(** C10. Along every run the path of the walk in progress is the position
    the walk was started with followed by exactly the samples processed in
    the walking state, in order, and its distance is the length of that
    path.  A sample met in the returning state leaves the walk as it is, or
    completes it with path and distance unchanged; a sample met in the
    leaving state starts at most a walk whose path is the remembered start
    position alone, at distance zero. *)
Theorem path_is_seed_then_walking_samples (data : StoredData.t num)
    (inputs : list (Input num)) :
  let s := run (initial data) inputs in
  (forall w, App.currentWalk s = Some w ->
     exists seed samples,
       seen data inputs = Some (seed, samples) /\
       Walk.path w = seed :: samples /\
       Walk.distance w = pathLength (seed :: samples)) /\
  (forall now pos w,
     App.walkStatusRef s = returning ->
     App.currentWalk s = Some w ->
     let s' := processPositionUpdate now pos s in
     App.currentWalk s' = Some w \/
     (App.currentWalk s' = None /\
      exists w', StoredData.walks (App.storedData s') =
                   StoredData.walks (App.storedData s) ++ [w'] /\
                 Walk.path w' = Walk.path w /\ Walk.distance w' = Walk.distance w)) /\
  (forall now pos w',
     App.walkStatusRef s = leaving ->
     App.currentWalk (processPositionUpdate now pos s) = Some w' ->
     exists seed, Confirmation.startPosition (App.confirmationRef s) = Some seed /\
                  Walk.path w' = [seed] /\ Walk.distance w' = lit 0).
Proof.
  intros s.
  destruct (invariant_run data inputs) as ((Hc1 & Hc2 & Hc3 & _) & _ & _ & Hw).
  cbn [fst snd] in *. fold s in Hc1, Hc2, Hc3, Hw. split; [| split].
  - intros w Hcw. rewrite Hcw in Hw.
    destruct (seen data inputs) as [[seed samples] |]; [| contradiction].
    destruct Hw as (Hpath & _ & Hdist & _). exists seed, samples.
    rewrite <- Hpath. auto.
  - intros now pos w Hst Hcw.
    destruct (StoredData.homeZone (App.storedData s)) as [hz |] eqn:Hhome.
    2:{ left. rewrite (update_without_home now pos s Hhome). exact Hcw. }
    destruct (bool_cases (distanceFromHome hz pos <=? HOME_RADIUS_KM)) as [Hd | Hd].
    + rewrite (update_returning_within now pos s hz Hhome w Hst Hcw Hd). cbn zeta.
      destruct (Confirmation.points (App.confirmationRef s) + 1 >=? _)%Z; cbn.
      * right. split; [reflexivity |]. eexists. split; [reflexivity |]. cbn. auto.
      * left. exact Hcw.
    + left. rewrite (update_returning_away now pos s hz Hhome Hst Hd). exact Hcw.
  - intros now pos w' Hst.
    rewrite Hst in Hc1. cbn in Hc1. rewrite Hc1 in Hc2.
    destruct (App.currentWalk s) eqn:Hcw; [discriminate |].
    destruct (StoredData.homeZone (App.storedData s)) as [hz |] eqn:Hhome.
    2:{ rewrite (update_without_home now pos s Hhome). cbn. rewrite Hcw. discriminate. }
    destruct (bool_cases (distanceFromHome hz pos >? HOME_RADIUS_KM)) as [Hd | Hd].
    + rewrite (update_leaving_beyond now pos s hz Hhome Hst Hd). cbn zeta.
      destruct (Confirmation.startPosition (App.confirmationRef s)) as [p |] eqn:Hp;
        [| now elim (Hc3 Hst)].
      destruct (Confirmation.points (App.confirmationRef s) + 1 >=? _)%Z.
      * rewrite startWalk_idle by exact Hc1. cbn. intros E. injection E as <-.
        exists p. cbn. auto.
      * cbn. rewrite Hcw. discriminate.
    + rewrite (update_leaving_back now pos s hz Hhome Hst Hd). cbn. rewrite Hcw. discriminate.
Qed.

-=-=-

▶ _DESCRIPTION OF THE TASK_:
Pull out the lines above in which the word "forall" appears.

▶ _PROBLEM SOLUTION_:
  (forall w, App.currentWalk s = Some w ->
  (forall now pos w,
  (forall now pos w',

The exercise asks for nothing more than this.